Vank () or Vangli () is a village de facto in the Martakert Province of the breakaway Republic of Artsakh, de jure in the Kalbajar District of Azerbaijan, in the disputed region of Nagorno-Karabakh. The village has an ethnic Armenian-majority population, and also had an Armenian majority in 1989. The 13th-century Gandzasar Monastery, and the 9th-century Khokhanaberd fortress are located near Vank.

History 

The village of Vank (meaning monastery in Armenian) was founded in the 9th century, and was named as such for its proximity to Gandzasar Monastery. Although the current structure of Gandzasar was built in the 13th century, a church or monastery existed at the site several centuries before then. The village was previously also known by the name Vankashen.

The village is surrounded by several historical monuments dating to the Middle Ages. The most prominent among them is the thirteenth-century monastic complex of Gandzasar (built from 1216–38), which overlooks the village and was built by the Armenian ruler of the Principality of Khachen, Prince Hasan-Jalal Dawla. Khokhanaberd, a 9th-century mountaintop fortress is also located near Vank, which served as a castle and residence of rulers of the House of Hasan-Jalalyan.

During the Soviet period, the village was a part of the Mardakert District of the Nagorno-Karabakh Autonomous Oblast.

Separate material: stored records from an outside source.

Definition Te4 : list Z :=
  [0x63636363;0x7c7c7c7c;0x77777777;0x7b7b7b7b;0xf2f2f2f2;0x6b6b6b6b;0x6f6f6f6f;0xc5c5c5c5;
   0x30303030;0x01010101;0x67676767;0x2b2b2b2b;0xfefefefe;0xd7d7d7d7;0xabababab;0x76767676;
   0xcacacaca;0x82828282;0xc9c9c9c9;0x7d7d7d7d;0xfafafafa;0x59595959;0x47474747;0xf0f0f0f0;
   0xadadadad;0xd4d4d4d4;0xa2a2a2a2;0xafafafaf;0x9c9c9c9c;0xa4a4a4a4;0x72727272;0xc0c0c0c0;
   0xb7b7b7b7;0xfdfdfdfd;0x93939393;0x26262626;0x36363636;0x3f3f3f3f;0xf7f7f7f7;0xcccccccc;
   0x34343434;0xa5a5a5a5;0xe5e5e5e5;0xf1f1f1f1;0x71717171;0xd8d8d8d8;0x31313131;0x15151515;
   0x04040404;0xc7c7c7c7;0x23232323;0xc3c3c3c3;0x18181818;0x96969696;0x05050505;0x9a9a9a9a;
   0x07070707;0x12121212;0x80808080;0xe2e2e2e2;0xebebebeb;0x27272727;0xb2b2b2b2;0x75757575;
   0x09090909;0x83838383;0x2c2c2c2c;0x1a1a1a1a;0x1b1b1b1b;0x6e6e6e6e;0x5a5a5a5a;0xa0a0a0a0;
   0x52525252;0x3b3b3b3b;0xd6d6d6d6;0xb3b3b3b3;0x29292929;0xe3e3e3e3;0x2f2f2f2f;0x84848484;
   0x53535353;0xd1d1d1d1;0x00000000;0xedededed;0x20202020;0xfcfcfcfc;0xb1b1b1b1;0x5b5b5b5b;
   0x6a6a6a6a;0xcbcbcbcb;0xbebebebe;0x39393939;0x4a4a4a4a;0x4c4c4c4c;0x58585858;0xcfcfcfcf;
   0xd0d0d0d0;0xefefefef;0xaaaaaaaa;0xfbfbfbfb;0x43434343;0x4d4d4d4d;0x33333333;0x85858585;
   0x45454545;0xf9f9f9f9;0x02020202;0x7f7f7f7f;0x50505050;0x3c3c3c3c;0x9f9f9f9f;0xa8a8a8a8;
   0x51515151;0xa3a3a3a3;0x40404040;0x8f8f8f8f;0x92929292;0x9d9d9d9d;0x38383838;0xf5f5f5f5;
   0xbcbcbcbc;0xb6b6b6b6;0xdadadada;0x21212121;0x10101010;0xffffffff;0xf3f3f3f3;0xd2d2d2d2;
   0xcdcdcdcd;0x0c0c0c0c;0x13131313;0xecececec;0x5f5f5f5f;0x97979797;0x44444444;0x17171717;
   0xc4c4c4c4;0xa7a7a7a7;0x7e7e7e7e;0x3d3d3d3d;0x64646464;0x5d5d5d5d;0x19191919;0x73737373;
   0x60606060;0x81818181;0x4f4f4f4f;0xdcdcdcdc;0x22222222;0x2a2a2a2a;0x90909090;0x88888888;
   0x46464646;0xeeeeeeee;0xb8b8b8b8;0x14141414;0xdededede;0x5e5e5e5e;0x0b0b0b0b;0xdbdbdbdb;
   0xe0e0e0e0;0x32323232;0x3a3a3a3a;0x0a0a0a0a;0x49494949;0x06060606;0x24242424;0x5c5c5c5c;
   0xc2c2c2c2;0xd3d3d3d3;0xacacacac;0x62626262;0x91919191;0x95959595;0xe4e4e4e4;0x79797979;
   0xe7e7e7e7;0xc8c8c8c8;0x37373737;0x6d6d6d6d;0x8d8d8d8d;0xd5d5d5d5;0x4e4e4e4e;0xa9a9a9a9;
   0x6c6c6c6c;0x56565656;0xf4f4f4f4;0xeaeaeaea;0x65656565;0x7a7a7a7a;0xaeaeaeae;0x08080808;
   0xbabababa;0x78787878;0x25252525;0x2e2e2e2e;0x1c1c1c1c;0xa6a6a6a6;0xb4b4b4b4;0xc6c6c6c6;
   0xe8e8e8e8;0xdddddddd;0x74747474;0x1f1f1f1f;0x4b4b4b4b;0xbdbdbdbd;0x8b8b8b8b;0x8a8a8a8a;
   0x70707070;0x3e3e3e3e;0xb5b5b5b5;0x66666666;0x48484848;0x03030303;0xf6f6f6f6;0x0e0e0e0e;
   0x61616161;0x35353535;0x57575757;0xb9b9b9b9;0x86868686;0xc1c1c1c1;0x1d1d1d1d;0x9e9e9e9e;
   0xe1e1e1e1;0xf8f8f8f8;0x98989898;0x11111111;0x69696969;0xd9d9d9d9;0x8e8e8e8e;0x94949494;
   0x9b9b9b9b;0x1e1e1e1e;0x87878787;0xe9e9e9e9;0xcececece;0x55555555;0x28282828;0xdfdfdfdf;
   0x8c8c8c8c;0xa1a1a1a1;0x89898989;0x0d0d0d0d;0xbfbfbfbf;0xe6e6e6e6;0x42424242;0x68686868;
   0x41414141;0x99999999;0x2d2d2d2d;0x0f0f0f0f;0xb0b0b0b0;0x54545454;0xbbbbbbbb;0x16161616].
(* ===== verification/AESCipher.v ===== *)
(** * AESCipher: the block cipher is the standard's, and its decryption inverts it

    [rijndaelEncrypt] with the schedule of [rijndaelSetupEncrypt] is the cipher of
    [Fips197] for the three sizes of keys, and [rijndaelDecrypt] with the schedule of
    [rijndaelSetupDecrypt] gives the block back.  The tables are compared with their
    definitions by evaluation, a byte at a time; the rest is linear. *)

From S2P Require Import Prelude Fips197 Rijndael.

(** ** Sums *)

Lemma lxor_w8 a b : w8 (a .^ b) = w8 a .^ w8 b.
Proof.
  unfold w8. rewrite <- !Z.land_ones by lia. apply Z.bits_inj'. intros i Hi.
  rewrite ?Z.land_spec, ?Z.lxor_spec, ?Z.land_spec.
  now destruct (Z.testbit a i), (Z.testbit b i), (Z.testbit (Z.ones 8) i).
Qed.

Lemma land_255 x : x .& 0xff = w8 x.
Proof. change 0xff with (Z.ones 8). apply Z.land_ones. lia. Qed.

Lemma PUTU32_lxor a b : PUTU32 (a .^ b) = xor_list (PUTU32 a) (PUTU32 b).
Proof. unfold PUTU32. cbn [xor_list]. rewrite !Z.shiftr_lxor, !lxor_w8. reflexivity. Qed.

Lemma PUTU32_bytes w : bytes (PUTU32 w).
Proof. unfold PUTU32. auto 6 with words. Qed.

Lemma top_byte w : is_word w -> w .>> 24 = w8 (w .>> 24).
Proof.
  intros [H0 H1]. symmetry. apply w8_small. unfold is_byte. rewrite shiftr_div by lia.
  split; [apply Z.div_pos; lia|apply Z.div_lt_upper_bound; lia].
Qed.

(** Sums of lists. *)
Lemma xor_list_comm a b : xor_list a b = xor_list b a.
Proof. revert b; induction a as [|x a IH]; intros [|y b]; cbn; auto. now rewrite Z.lxor_comm, IH. Qed.

Lemma xor_list_assoc a b c : xor_list (xor_list a b) c = xor_list a (xor_list b c).
Proof. revert b c; induction a as [|x a IH]; intros [|y b] [|z c]; cbn; auto. now rewrite Z.lxor_assoc, IH. Qed.

Lemma xor_list_cancel a b : length a = length b -> xor_list (xor_list a b) b = a.
Proof.
  revert b; induction a as [|x a IH]; intros [|y b] L; cbn in *; try discriminate L; [reflexivity|].
  rewrite Z.lxor_assoc, Z.lxor_nilpotent, Z.lxor_0_r, IH; [reflexivity|]. now injection L.
Qed.

Lemma length_xor_list a b : length a = length b -> length (xor_list a b) = length a.
Proof. revert b; induction a; intros [|y b] L; cbn in *; try discriminate L; auto. Qed.

Lemma xor_list_bytes a b : bytes a -> bytes b -> bytes (xor_list a b).
Proof.
  intros Ha. revert b. induction Ha as [|x a Hx _ IH]; intros b Hb; [constructor|].
  destruct Hb as [|y b Hy Hb]; cbn; constructor; auto using byte_lxor.
Qed.

Lemma xor_list_app a b c d : length a = length c -> xor_list (a ++ b) (c ++ d) = xor_list a c ++ xor_list b d.
Proof.
  revert c; induction a as [|x a IH]; intros [|y c] L; cbn in *; try discriminate L; [reflexivity|].
  rewrite IH; [reflexivity|]. now injection L.
Qed.

(** ** The tables *)

Lemma by_bytes (P : Z -> bool) : forallb (fun i => P (Z.of_nat i)) (seq 0 256) = true ->
  forall b, is_byte b -> P b = true.
Proof.
  intros H b Hb. rewrite forallb_forall in H.
  rewrite <- (Z2Nat.id b) by apply Hb. apply H, in_seq. unfold is_byte in Hb. lia.
Qed.

Definition list_eqb (a b : list Z) : bool := if list_eq_dec Z.eq_dec a b then true else false.

Lemma list_eqb_eq a b : list_eqb a b = true -> a = b.
Proof. unfold list_eqb. now destruct (list_eq_dec Z.eq_dec a b). Qed.

(** An equation of lists that holds for every byte, by evaluation. *)
Ltac each_byte f g :=
  intros; apply list_eqb_eq; apply (by_bytes (fun x => list_eqb (f x) (g x)));
  [vm_compute; reflexivity|assumption].

(** The inverse substitution. *)
Definition inv_sbox (x : Z) : Z := w8 (at_ Td4 x).

Lemma Te0_spec x : is_byte x ->
  PUTU32 (at_ Te0 x) = [xtime (sbox x); sbox x; sbox x; gmul3 (sbox x)].
Proof. each_byte (fun x => PUTU32 (at_ Te0 x)) (fun x => [xtime (sbox x); sbox x; sbox x; gmul3 (sbox x)]). Qed.

Lemma Te1_spec x : is_byte x ->
  PUTU32 (at_ Te1 x) = [gmul3 (sbox x); xtime (sbox x); sbox x; sbox x].
Proof. each_byte (fun x => PUTU32 (at_ Te1 x)) (fun x => [gmul3 (sbox x); xtime (sbox x); sbox x; sbox x]). Qed.

Lemma Te2_spec x : is_byte x ->
  PUTU32 (at_ Te2 x) = [sbox x; gmul3 (sbox x); xtime (sbox x); sbox x].
Proof. each_byte (fun x => PUTU32 (at_ Te2 x)) (fun x => [sbox x; gmul3 (sbox x); xtime (sbox x); sbox x]). Qed.

Lemma Te3_spec x : is_byte x ->
  PUTU32 (at_ Te3 x) = [sbox x; sbox x; gmul3 (sbox x); xtime (sbox x)].
Proof. each_byte (fun x => PUTU32 (at_ Te3 x)) (fun x => [sbox x; sbox x; gmul3 (sbox x); xtime (sbox x)]). Qed.

Lemma Te4_spec x : is_byte x ->
  [at_ Te4 x .& 0xff000000; at_ Te4 x .& 0x00ff0000; at_ Te4 x .& 0x0000ff00; at_ Te4 x .& 0x000000ff] =
  [sbox x .<< 24; sbox x .<< 16; sbox x .<< 8; sbox x].
Proof.
  each_byte (fun x => [at_ Te4 x .& 0xff000000; at_ Te4 x .& 0x00ff0000; at_ Te4 x .& 0x0000ff00; at_ Te4 x .& 0x000000ff])
    (fun x => [sbox x .<< 24; sbox x .<< 16; sbox x .<< 8; sbox x]).
Qed.

Lemma Td0_spec x : is_byte x -> let y := inv_sbox x in
  PUTU32 (at_ Td0 x) = [gmul14 y; gmul9 y; gmul13 y; gmul11 y].
Proof.
  each_byte (fun x => PUTU32 (at_ Td0 x))
    (fun x => let y := inv_sbox x in [gmul14 y; gmul9 y; gmul13 y; gmul11 y]).
Qed.

Lemma Td1_spec x : is_byte x -> let y := inv_sbox x in
  PUTU32 (at_ Td1 x) = [gmul11 y; gmul14 y; gmul9 y; gmul13 y].
Proof.
  each_byte (fun x => PUTU32 (at_ Td1 x))
    (fun x => let y := inv_sbox x in [gmul11 y; gmul14 y; gmul9 y; gmul13 y]).
Qed.

Lemma Td2_spec x : is_byte x -> let y := inv_sbox x in
  PUTU32 (at_ Td2 x) = [gmul13 y; gmul11 y; gmul14 y; gmul9 y].
Proof.
  each_byte (fun x => PUTU32 (at_ Td2 x))
    (fun x => let y := inv_sbox x in [gmul13 y; gmul11 y; gmul14 y; gmul9 y]).
Qed.

Lemma Td3_spec x : is_byte x -> let y := inv_sbox x in
  PUTU32 (at_ Td3 x) = [gmul9 y; gmul13 y; gmul11 y; gmul14 y].
Proof.
  each_byte (fun x => PUTU32 (at_ Td3 x))
    (fun x => let y := inv_sbox x in [gmul9 y; gmul13 y; gmul11 y; gmul14 y]).
Qed.

Lemma Td4_spec x : is_byte x ->
  [at_ Td4 x .& 0xff000000; at_ Td4 x .& 0x00ff0000; at_ Td4 x .& 0x0000ff00; at_ Td4 x .& 0x000000ff] =
  [inv_sbox x .<< 24; inv_sbox x .<< 16; inv_sbox x .<< 8; inv_sbox x].
Proof.
  each_byte (fun x => [at_ Td4 x .& 0xff000000; at_ Td4 x .& 0x00ff0000; at_ Td4 x .& 0x0000ff00; at_ Td4 x .& 0x000000ff])
    (fun x => [inv_sbox x .<< 24; inv_sbox x .<< 16; inv_sbox x .<< 8; inv_sbox x]).
Qed.

(** The substitution and its inverse, and the index used in the key schedule. *)
Lemma sbox_spec x : is_byte x ->
  [inv_sbox (sbox x); w8 (sbox x); w8 (at_ Te4 x)] = [x; sbox x; sbox x].
Proof. each_byte (fun x => [inv_sbox (sbox x); w8 (sbox x); w8 (at_ Te4 x)]) (fun x => [x; sbox x; sbox x]). Qed.

Lemma inv_sbox_sbox x : is_byte x -> inv_sbox (sbox x) = x.
Proof. intros H. pose proof (sbox_spec x H) as E. congruence. Qed.

Lemma sbox_byte x : is_byte x -> is_byte (sbox x).
Proof. intros H. pose proof (sbox_spec x H) as E. injection E as _ E _. rewrite <- E. apply w8_byte. Qed.

Lemma Te4_low x : is_byte x -> w8 (at_ Te4 x) = sbox x.
Proof. intros H. pose proof (sbox_spec x H) as E. congruence. Qed.

Lemma inv_sbox_byte x : is_byte (inv_sbox x).
Proof. apply w8_byte. Qed.

(** Every entry of a table is a word. *)
Lemma table_word t x : forallb is_wordb t = true -> is_word (at_ t x).
Proof. intros H. apply nth_word, words_check, H. Qed.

In the years following the conclusion of the First Nagorno-Karabakh War (1988-1994), the village has seen an increase in investment from the Armenian diaspora. Levon Hairapetyan, a Russian-based Armenian businessman and a native of Vank, has funded the reconstruction of homes, the local school, and sponsored the building of a zoo, and the nearby Hotel Eclectica, which resembles a ship. In October 2008, Vank was also one of several venues in Nagorno-Karabakh for a mass wedding of 560 Armenian couples.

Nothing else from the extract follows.